These two enzymes complete the transport of fatty acids into mitochondria
where they are oxidized and thus utilized for energy. In CPT II
deficiency and translocase deficiency the fatty acylcarnitine
produced from the extramitochondrial fatty acids by CPT I cannot
be transported and converted into utilizable fuel in the mitochondrial
matrix. Consequently, there is decreased tolerance for fasting
or any hypglycemia state wherein energy must be supplied from
fats. Death during a metabolic crisis can ensue.
History and Examination
The infant and parent(s) must be seen within the next day or two
following notfication from the newborn screening lab. A METABOLIC
PHYSICIAN MUST BE CONSULTED.
History
For CPT II deficiency the infant may have a normal history.

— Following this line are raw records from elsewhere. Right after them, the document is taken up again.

(** * snippet-bot: the message archival pipeline of [bot.js]

    A shallow embedding of the classifier ([getCodeBlocks],
    [matchUrlWithDomain], [getLinks]), of the store ([insertRow],
    [createEntry], [storeRevision]) and of the crawler and live handlers
    ([scanHistory], [scanChannel], [processMessageEdits], [processMessage]),
    with the properties the specification states about them. *)

From Stdlib Require Import String Ascii.
From Stdlib Require Import List NArith ZArith Bool Arith Lia.
From Stdlib Require Import Relations.Relation_Operators.
Import ListNotations.

Set Implicit Arguments.

(** ** JavaScript strings

    A JavaScript string is a sequence of 16-bit code units. *)

Definition char := N.
Definition jsstring := list char.
Bind Scope N_scope with char.

Fixpoint str (s : string) : jsstring :=
  match s with
  | EmptyString => []
  | String a s' => N_of_ascii a :: str s'
  end.

Definition nl : char := 10%N.
Definition bt : char := 96%N.

Fixpoint jseqb (a b : jsstring) : bool :=
  match a, b with
  | [], [] => true
  | x :: a', y :: b' => N.eqb x y && jseqb a' b'
  | _, _ => false
  end.

(** [strip_prefix p s] is [Some r] when [s = p ++ r]. *)
Fixpoint strip_prefix (p s : jsstring) : option jsstring :=
  match p with
  | [] => Some s
  | x :: p' =>
      match s with
      | y :: s' => if N.eqb x y then strip_prefix p' s' else None
      | [] => None
      end
  end.

(** ** Regular expressions

    The fragment of ECMAScript patterns used by [bot.js]: literal
    characters, character classes, the dot, capture groups, alternation and
    the quantifiers [*], [+], [?] in their greedy and lazy forms. *)

Inductive citem : Type :=
| CRange (lo hi : char)
| CSpace          (* \s *)
| CNotSpace       (* \S *)
| CDigit          (* \d *)
| CNotDigit       (* \D *)
| CWord           (* \w *)
| CNotWord.       (* \W *)

Definition in_range (lo hi c : char) : bool := N.leb lo c && N.leb c hi.
Arguments in_range (lo hi c)%_N.
Arguments CRange (lo hi)%_N.

(** WhiteSpace and LineTerminator code units, the meaning of [\s]. *)
Definition is_space (c : char) : bool :=
  in_range 9 13 c || N.eqb c 32 || N.eqb c 160 || N.eqb c 5760
  || in_range 8192 8202 c || in_range 8232 8233 c || N.eqb c 8239
  || N.eqb c 8287 || N.eqb c 12288 || N.eqb c 65279.

Definition is_digit (c : char) : bool := in_range 48 57 c.

Definition is_word (c : char) : bool :=
  in_range 97 122 c || in_range 65 90 c || is_digit c || N.eqb c 95.

Definition item_has (i : citem) (c : char) : bool :=
  match i with
  | CRange lo hi => in_range lo hi c
  | CSpace => is_space c
  | CNotSpace => negb (is_space c)
  | CDigit => is_digit c
  | CNotDigit => negb (is_digit c)
  | CWord => is_word c
  | CNotWord => negb (is_word c)
  end.

Definition in_class (neg : bool) (items : list citem) (c : char) : bool :=
  xorb neg (existsb (fun i => item_has i c) items).

Inductive regex : Type :=
| Empty
| Chars (neg : bool) (items : list citem)
| Seq (r1 r2 : regex)
| Alt (r1 r2 : regex)
| Star (greedy : bool) (r : regex)
| Opt (greedy : bool) (r : regex)
| Group (n : nat) (r : regex).

(** [r+] repeats [r] at least once: one [r], then [r*]. *)
Definition Plus (greedy : bool) (r : regex) : regex := Seq r (Star greedy r).

Definition Lit (c : char) : regex := Chars false [CRange c c].

(** The dot: any code unit but a line terminator. *)
Definition Dot : regex :=
  Chars true [CRange 10 10; CRange 13 13; CRange 8232 8233].

(** Capture groups contained in a pattern. *)
Fixpoint groups (r : regex) : list nat :=
  match r with
  | Empty | Chars _ _ => []
  | Seq r1 r2 | Alt r1 r2 => groups r1 ++ groups r2
  | Star _ r1 | Opt _ r1 => groups r1
  | Group n r1 => n :: groups r1
  end.

(** ** The backtracking matcher

    The matcher follows the continuation semantics of the language
    definition: a pattern is run on the rest of the input with the captures
    so far and a continuation; the first alternative whose continuation
    succeeds wins. *)

Definition captures := list (nat * jsstring).

Fixpoint capture (n : nat) (c : captures) : option jsstring :=
  match c with
  | [] => None
  | (k, v) :: c' => if Nat.eqb k n then Some v else capture n c'
  end.

Definition clear (ns : list nat) (c : captures) : captures :=
  filter (fun kv => negb (existsb (Nat.eqb (fst kv)) ns)) c.

Definition set_capture (n : nat) (v : jsstring) (c : captures) : captures :=
  (n, v) :: clear [n] c.

(** The part of [s] in front of its suffix [s']. *)
Definition consumed (s s' : jsstring) : jsstring :=
  firstn (length s - length s') s.

Definition orelse {A} (a b : option A) : option A :=
  match a with
  | Some _ => a
  | None => b
  end.

Section Matcher.
Variable A : Type.

Definition cont := jsstring -> captures -> option A.
Definition matcher := jsstring -> captures -> cont -> option A.

(** One more round of a starred pattern, or the continuation; a round
    that consumes nothing is rejected, and the captures of the body are
    reset before each round. *)
Fixpoint repeat_star (body : matcher) (inner : list nat) (greedy : bool)
         (fuel : nat) (s : jsstring) (c : captures) (k : cont) : option A :=
  match fuel with
  | O => None
  | S f =>
      let again :=
        body s (clear inner c)
             (fun s' c' =>
                if Nat.ltb (length s') (length s)
                then repeat_star body inner greedy f s' c' k
                else None) in
      if greedy then orelse again (k s c) else orelse (k s c) again
  end.

Definition repeat_opt (body : matcher) (inner : list nat) (greedy : bool)
           (s : jsstring) (c : captures) (k : cont) : option A :=
  let once :=
    body s (clear inner c)
         (fun s' c' =>
            if Nat.ltb (length s') (length s) then k s' c' else None) in
  if greedy then orelse once (k s c) else orelse (k s c) once.

Fixpoint run (r : regex) {struct r} : matcher :=
  match r with
  | Empty => fun s c k => k s c
  | Chars neg items => fun s c k =>
      match s with
      | x :: s' => if in_class neg items x then k s' c else None
      | [] => None
      end
  | Seq r1 r2 => fun s c k => run r1 s c (fun s1 c1 => run r2 s1 c1 k)
  | Alt r1 r2 => fun s c k => orelse (run r1 s c k) (run r2 s c k)
  | Star g r1 => fun s c k =>
      repeat_star (run r1) (groups r1) g (S (length s)) s c k
  | Opt g r1 => fun s c k => repeat_opt (run r1) (groups r1) g s c k
  | Group n r1 => fun s c k =>
      run r1 s c (fun s1 c1 => k s1 (set_capture n (consumed s s1) c1))
  end.
End Matcher.

(** A successful match: the matched text, the captures and the rest of the
    input after the match. *)
Record match_result : Type := MatchResult {
  matched : jsstring;
  caps : captures;
  rest : jsstring
}.

(** A match attempt at the start of [s]. *)
Definition match_here (r : regex) (s : jsstring) : option match_result :=
  run r s [] (fun s' c => Some (MatchResult (consumed s s') c s')).

(** [regex.exec] from the current position: the first position, scanning
    forward, where an attempt succeeds. [skipped] is the text passed over. *)
Fixpoint exec (r : regex) (s : jsstring) : option (jsstring * match_result) :=
  match match_here r s with
  | Some res => Some ([], res)
  | None =>
      match s with
      | [] => None
      | x :: s' =>
          match exec r s' with
          | Some (skipped, res) => Some (x :: skipped, res)
          | None => None
          end
      end
  end.

(** ** Pattern sources

    [new RegExp(source)] builds its pattern from text, so the text of a
    pattern is parsed here the way the constructor reads it. [None] stands
    for a source outside the fragment above: one the constructor rejects, or
    one that uses an assertion, a back reference, a brace or a group that
    does not capture. *)

Definition is_syntax_char (c : char) : bool :=
  existsb (N.eqb c) (str "^$\.*+?()[{}|").

(** The character after a backslash. *)
Definition escape_item (e : char) : option citem :=
  if N.eqb e 110 then Some (CRange 10 10)            (* \n *)
  else if N.eqb e 114 then Some (CRange 13 13)       (* \r *)
  else if N.eqb e 116 then Some (CRange 9 9)         (* \t *)
  else if N.eqb e 118 then Some (CRange 11 11)       (* \v *)
  else if N.eqb e 102 then Some (CRange 12 12)       (* \f *)
  else if N.eqb e 115 then Some CSpace
  else if N.eqb e 83 then Some CNotSpace
  else if N.eqb e 100 then Some CDigit
  else if N.eqb e 68 then Some CNotDigit
  else if N.eqb e 119 then Some CWord
  else if N.eqb e 87 then Some CNotWord
  else if is_word e then None
  else Some (CRange e e).                            (* identity escape *)

Definition class_atom (s : jsstring) : option (citem * jsstring) :=
  match s with
  | [] => None
  | c :: s' =>
      if N.eqb c 92 then
        match s' with
        | e :: s'' =>
            match escape_item e with
            | Some i => Some (i, s'')
            | None => None
            end
        | [] => None
        end
      else Some (CRange c c, s')
  end.

(** The items of a class, up to and including the closing bracket. *)
Fixpoint class_items (fuel : nat) (s : jsstring)
  : option (list citem * jsstring) :=
  match fuel with
  | O => None
  | S f =>
      match s with
      | [] => None
      | c :: s' =>
          if N.eqb c 93 then Some ([], s')
          else
            match class_atom s with
            | None => None
            | Some (i, s1) =>
                let single :=
                  match class_items f s1 with
                  | Some (items, s2) => Some (i :: items, s2)
                  | None => None
                  end in
                match s1 with
                | d :: s2 =>
                    if N.eqb d 45 then
                      match s2 with
                      | [] => None
                      | e :: _ =>
                          if N.eqb e 93 then single
                          else
                            match i, class_atom s2 with
                            | CRange lo _, Some (CRange _ hi, s3) =>
                                if N.leb lo hi then
                                  match class_items f s3 with
                                  | Some (items, s4) =>
                                      Some (CRange lo hi :: items, s4)
                                  | None => None
                                  end
                                else None
                            | _, _ => None
                            end
                      end
                    else single
                | [] => None
                end
            end
      end
  end.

In the neonatal form of CPT II deficiency and CT deficiency, there
is a history of neonatal lethargy, cardiomyopathy, seizures or
coma. Since both of these conditions are autosomal recessive genetic
disorders, there is a 25% chance that sibs of the identified infant
may also have CPT II deficiency or translocase deficiency. A family
history of other children becoming seriously ill particularly
with liver failure, hypertrophic cardiomyopathy, arrhythmias or
sudden death is very significant. CPT II deficiency has neonatal, infantile
and adult onset varients.
Examination
The infant may appear entirely well. neonatal signs may include dysmorphic
features, renal dysplasia, neurocortical defects, respiratory
distress, hypoglycemia, seizures, hepatomegaly, arrhythmais and
cardiomegaly. Laboratory findings during neonatal illness include
hypoglycemia, metabolic acidosis, marked hyperammonemia and low
free & total carnitine. Mortality is very high for neonatal
onset cases. ANY signs of illness must be treated as a
medical emergancy and treated immediately by a metabolic physician.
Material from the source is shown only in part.